[Dataset records]
# # # # # # #
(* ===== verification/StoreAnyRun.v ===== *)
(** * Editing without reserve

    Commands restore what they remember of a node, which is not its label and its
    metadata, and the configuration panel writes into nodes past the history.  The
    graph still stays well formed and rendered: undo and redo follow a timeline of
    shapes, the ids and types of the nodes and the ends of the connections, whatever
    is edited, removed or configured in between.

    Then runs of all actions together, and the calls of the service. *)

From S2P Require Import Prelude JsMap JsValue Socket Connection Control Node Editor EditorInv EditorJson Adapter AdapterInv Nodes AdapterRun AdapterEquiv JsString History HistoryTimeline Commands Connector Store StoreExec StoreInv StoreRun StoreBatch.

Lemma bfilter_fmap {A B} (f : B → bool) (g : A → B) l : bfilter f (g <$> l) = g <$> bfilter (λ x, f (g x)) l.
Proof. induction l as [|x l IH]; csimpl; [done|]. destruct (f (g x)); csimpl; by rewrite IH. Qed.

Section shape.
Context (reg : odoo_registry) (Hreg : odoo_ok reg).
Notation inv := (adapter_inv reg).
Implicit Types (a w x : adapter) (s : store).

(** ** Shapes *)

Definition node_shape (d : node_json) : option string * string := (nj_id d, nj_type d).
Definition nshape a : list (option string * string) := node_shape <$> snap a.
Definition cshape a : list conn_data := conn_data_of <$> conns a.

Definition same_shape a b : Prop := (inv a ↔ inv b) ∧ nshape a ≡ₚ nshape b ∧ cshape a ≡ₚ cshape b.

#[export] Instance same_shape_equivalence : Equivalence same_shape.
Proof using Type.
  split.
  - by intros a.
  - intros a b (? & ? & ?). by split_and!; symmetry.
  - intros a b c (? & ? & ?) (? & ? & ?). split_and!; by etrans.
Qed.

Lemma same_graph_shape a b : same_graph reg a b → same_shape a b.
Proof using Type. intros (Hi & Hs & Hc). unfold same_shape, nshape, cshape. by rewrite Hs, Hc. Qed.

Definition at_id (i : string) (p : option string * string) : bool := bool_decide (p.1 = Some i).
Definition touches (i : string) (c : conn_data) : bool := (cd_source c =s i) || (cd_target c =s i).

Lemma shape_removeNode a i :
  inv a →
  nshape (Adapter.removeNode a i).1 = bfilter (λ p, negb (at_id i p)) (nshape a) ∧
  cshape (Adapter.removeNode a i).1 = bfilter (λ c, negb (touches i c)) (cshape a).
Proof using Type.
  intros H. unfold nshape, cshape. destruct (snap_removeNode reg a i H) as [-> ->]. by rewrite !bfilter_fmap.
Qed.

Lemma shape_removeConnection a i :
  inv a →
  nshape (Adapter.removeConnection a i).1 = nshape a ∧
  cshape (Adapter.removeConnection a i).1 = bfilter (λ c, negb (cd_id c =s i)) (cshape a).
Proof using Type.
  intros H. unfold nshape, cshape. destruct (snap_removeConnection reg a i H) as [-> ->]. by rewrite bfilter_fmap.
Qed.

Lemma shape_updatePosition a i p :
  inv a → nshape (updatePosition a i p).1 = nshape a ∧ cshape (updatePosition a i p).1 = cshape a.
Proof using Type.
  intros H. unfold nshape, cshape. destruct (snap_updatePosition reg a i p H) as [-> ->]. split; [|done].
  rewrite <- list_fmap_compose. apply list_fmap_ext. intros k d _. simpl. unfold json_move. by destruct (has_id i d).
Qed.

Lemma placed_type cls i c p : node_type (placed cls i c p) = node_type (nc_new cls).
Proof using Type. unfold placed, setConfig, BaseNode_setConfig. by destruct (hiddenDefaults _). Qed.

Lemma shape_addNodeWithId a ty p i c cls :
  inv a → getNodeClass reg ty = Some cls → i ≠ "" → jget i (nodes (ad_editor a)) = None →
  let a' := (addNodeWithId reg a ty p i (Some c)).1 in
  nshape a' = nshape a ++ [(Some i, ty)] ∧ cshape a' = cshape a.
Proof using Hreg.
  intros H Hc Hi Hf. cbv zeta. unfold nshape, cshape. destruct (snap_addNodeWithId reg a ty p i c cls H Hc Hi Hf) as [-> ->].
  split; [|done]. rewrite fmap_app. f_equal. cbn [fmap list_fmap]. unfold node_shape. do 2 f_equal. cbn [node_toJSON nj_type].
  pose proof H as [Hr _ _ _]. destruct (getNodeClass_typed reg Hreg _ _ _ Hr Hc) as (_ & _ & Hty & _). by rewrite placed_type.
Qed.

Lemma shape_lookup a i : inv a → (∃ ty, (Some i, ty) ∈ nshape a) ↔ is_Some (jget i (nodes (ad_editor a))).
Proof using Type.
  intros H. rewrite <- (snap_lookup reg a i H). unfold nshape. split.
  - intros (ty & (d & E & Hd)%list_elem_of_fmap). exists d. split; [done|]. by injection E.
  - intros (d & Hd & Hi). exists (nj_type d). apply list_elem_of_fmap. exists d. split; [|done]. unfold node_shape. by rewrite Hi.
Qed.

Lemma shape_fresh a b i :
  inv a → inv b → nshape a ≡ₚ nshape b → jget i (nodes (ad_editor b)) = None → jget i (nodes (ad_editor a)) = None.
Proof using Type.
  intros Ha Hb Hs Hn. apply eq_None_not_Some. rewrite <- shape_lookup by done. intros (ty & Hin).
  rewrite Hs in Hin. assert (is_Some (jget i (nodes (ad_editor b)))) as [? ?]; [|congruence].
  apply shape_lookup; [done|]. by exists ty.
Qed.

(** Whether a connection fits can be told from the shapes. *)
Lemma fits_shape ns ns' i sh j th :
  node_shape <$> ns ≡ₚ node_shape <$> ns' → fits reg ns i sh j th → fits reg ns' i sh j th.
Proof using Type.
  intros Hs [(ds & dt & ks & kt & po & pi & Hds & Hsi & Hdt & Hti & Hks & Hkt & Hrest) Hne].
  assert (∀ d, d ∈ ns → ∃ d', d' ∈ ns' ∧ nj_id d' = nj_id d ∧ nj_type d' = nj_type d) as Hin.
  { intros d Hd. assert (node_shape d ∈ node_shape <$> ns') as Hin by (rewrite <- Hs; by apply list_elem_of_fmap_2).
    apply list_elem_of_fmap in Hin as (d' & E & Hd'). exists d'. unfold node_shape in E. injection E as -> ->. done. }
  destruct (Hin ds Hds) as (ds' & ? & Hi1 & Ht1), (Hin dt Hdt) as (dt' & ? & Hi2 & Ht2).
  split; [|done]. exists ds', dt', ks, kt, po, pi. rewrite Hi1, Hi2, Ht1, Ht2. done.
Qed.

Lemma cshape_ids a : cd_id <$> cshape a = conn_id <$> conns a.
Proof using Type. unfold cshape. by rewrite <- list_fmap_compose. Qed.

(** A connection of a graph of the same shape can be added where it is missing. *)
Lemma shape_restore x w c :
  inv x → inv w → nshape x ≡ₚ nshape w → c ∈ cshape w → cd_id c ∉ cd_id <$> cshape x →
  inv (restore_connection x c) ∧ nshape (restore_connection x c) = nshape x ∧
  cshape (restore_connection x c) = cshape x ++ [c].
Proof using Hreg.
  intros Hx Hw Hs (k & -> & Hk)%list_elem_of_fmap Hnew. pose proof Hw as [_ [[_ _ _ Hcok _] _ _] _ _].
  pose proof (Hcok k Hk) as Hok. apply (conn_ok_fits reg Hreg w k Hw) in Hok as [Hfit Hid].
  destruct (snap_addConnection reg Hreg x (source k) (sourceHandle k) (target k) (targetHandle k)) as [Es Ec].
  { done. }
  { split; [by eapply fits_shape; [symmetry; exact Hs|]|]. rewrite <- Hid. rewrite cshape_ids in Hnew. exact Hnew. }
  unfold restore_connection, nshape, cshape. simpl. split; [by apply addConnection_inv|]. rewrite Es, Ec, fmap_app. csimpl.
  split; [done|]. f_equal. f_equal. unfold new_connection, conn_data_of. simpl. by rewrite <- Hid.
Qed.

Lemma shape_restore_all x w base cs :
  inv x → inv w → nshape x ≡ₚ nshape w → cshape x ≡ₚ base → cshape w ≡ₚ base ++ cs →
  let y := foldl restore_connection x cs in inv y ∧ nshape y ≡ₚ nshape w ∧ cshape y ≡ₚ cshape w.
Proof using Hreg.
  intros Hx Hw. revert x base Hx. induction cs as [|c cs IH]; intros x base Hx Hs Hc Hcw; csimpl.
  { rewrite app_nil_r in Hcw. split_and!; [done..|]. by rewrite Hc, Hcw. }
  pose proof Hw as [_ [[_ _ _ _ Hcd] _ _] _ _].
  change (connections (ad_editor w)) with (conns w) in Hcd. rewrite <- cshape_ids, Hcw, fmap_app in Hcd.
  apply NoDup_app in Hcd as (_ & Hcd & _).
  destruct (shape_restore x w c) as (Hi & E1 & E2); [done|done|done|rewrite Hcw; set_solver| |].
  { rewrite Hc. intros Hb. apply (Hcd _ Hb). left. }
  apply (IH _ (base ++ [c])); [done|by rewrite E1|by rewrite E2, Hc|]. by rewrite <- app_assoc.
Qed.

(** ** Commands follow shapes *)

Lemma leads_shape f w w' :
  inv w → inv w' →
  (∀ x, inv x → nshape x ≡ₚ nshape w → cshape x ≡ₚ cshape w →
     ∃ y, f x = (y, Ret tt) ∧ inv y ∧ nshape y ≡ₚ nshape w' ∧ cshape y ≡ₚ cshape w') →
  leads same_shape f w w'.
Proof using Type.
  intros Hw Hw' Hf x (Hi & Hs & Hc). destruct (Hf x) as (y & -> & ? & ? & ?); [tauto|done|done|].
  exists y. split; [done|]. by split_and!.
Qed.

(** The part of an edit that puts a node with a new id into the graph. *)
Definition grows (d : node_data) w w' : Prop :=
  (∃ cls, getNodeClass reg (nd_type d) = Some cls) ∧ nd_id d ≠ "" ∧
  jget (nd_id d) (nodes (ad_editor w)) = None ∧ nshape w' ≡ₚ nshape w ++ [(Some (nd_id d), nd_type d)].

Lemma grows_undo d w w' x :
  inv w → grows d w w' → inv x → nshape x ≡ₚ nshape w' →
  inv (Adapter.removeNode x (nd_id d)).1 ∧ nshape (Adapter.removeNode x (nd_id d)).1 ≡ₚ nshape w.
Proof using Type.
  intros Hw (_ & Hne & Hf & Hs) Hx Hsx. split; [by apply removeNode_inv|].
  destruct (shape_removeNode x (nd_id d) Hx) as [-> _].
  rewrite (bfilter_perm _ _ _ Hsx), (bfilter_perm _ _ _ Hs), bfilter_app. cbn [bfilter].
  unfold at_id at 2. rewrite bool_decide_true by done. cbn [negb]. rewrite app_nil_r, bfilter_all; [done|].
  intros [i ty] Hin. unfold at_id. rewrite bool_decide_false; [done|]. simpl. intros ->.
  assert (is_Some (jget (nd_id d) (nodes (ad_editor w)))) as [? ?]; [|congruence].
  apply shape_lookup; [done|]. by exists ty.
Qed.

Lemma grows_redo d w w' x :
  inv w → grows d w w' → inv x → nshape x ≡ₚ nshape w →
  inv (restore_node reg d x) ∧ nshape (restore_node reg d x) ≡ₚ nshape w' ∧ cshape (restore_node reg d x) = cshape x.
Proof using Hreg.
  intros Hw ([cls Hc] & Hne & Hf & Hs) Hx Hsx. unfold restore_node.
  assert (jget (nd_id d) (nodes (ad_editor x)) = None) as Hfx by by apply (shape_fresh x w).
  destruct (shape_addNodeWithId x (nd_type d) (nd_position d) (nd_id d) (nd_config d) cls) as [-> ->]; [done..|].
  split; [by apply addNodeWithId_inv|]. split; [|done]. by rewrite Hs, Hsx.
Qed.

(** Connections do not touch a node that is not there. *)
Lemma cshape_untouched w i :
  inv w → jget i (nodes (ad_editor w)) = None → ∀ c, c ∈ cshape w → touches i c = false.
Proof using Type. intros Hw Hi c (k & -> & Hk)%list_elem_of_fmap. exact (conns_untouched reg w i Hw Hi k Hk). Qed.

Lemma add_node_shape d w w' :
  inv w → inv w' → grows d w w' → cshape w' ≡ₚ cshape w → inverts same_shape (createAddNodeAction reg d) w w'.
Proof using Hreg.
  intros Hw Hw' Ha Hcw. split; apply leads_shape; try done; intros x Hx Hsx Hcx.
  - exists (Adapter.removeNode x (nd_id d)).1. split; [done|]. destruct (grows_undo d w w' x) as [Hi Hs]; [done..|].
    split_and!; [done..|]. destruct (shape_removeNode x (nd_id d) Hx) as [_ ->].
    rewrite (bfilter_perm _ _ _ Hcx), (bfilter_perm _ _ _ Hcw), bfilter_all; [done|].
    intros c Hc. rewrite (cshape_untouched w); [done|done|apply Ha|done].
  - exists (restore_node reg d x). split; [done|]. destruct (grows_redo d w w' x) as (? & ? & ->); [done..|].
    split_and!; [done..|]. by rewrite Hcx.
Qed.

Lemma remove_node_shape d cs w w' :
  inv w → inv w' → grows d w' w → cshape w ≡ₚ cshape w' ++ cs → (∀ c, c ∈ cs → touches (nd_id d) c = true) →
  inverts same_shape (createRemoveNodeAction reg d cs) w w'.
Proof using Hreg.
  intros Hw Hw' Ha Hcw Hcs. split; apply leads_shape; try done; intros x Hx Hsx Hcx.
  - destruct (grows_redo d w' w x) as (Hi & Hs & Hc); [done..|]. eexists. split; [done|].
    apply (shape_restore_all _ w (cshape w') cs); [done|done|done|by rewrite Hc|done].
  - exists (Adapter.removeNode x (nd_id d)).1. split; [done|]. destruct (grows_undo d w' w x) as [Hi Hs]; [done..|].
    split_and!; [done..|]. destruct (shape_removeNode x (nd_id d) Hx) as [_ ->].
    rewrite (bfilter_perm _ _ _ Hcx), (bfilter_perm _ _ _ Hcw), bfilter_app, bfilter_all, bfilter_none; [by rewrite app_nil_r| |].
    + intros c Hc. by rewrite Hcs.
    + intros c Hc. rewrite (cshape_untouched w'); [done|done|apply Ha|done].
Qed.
# # # # # # #
## TASK PROMPT
Copy the entries above exactly, but only from the line holding "split; [|done]. rewrite" through the line holding "- intros (ty", both included.

## EXERCISE OUTPUT
  split; [|done]. rewrite fmap_app. f_equal. cbn [fmap list_fmap]. unfold node_shape. do 2 f_equal. cbn [node_toJSON nj_type].
  pose proof H as [Hr _ _ _]. destruct (getNodeClass_typed reg Hreg _ _ _ Hr Hc) as (_ & _ & Hty & _). by rewrite placed_type.
Qed.

Lemma shape_lookup a i : inv a → (∃ ty, (Some i, ty) ∈ nshape a) ↔ is_Some (jget i (nodes (ad_editor a))).
Proof using Type.
  intros H. rewrite <- (snap_lookup reg a i H). unfold nshape. split.
  - intros (ty & (d & E & Hd)%list_elem_of_fmap). exists d. split; [done|]. by injection E.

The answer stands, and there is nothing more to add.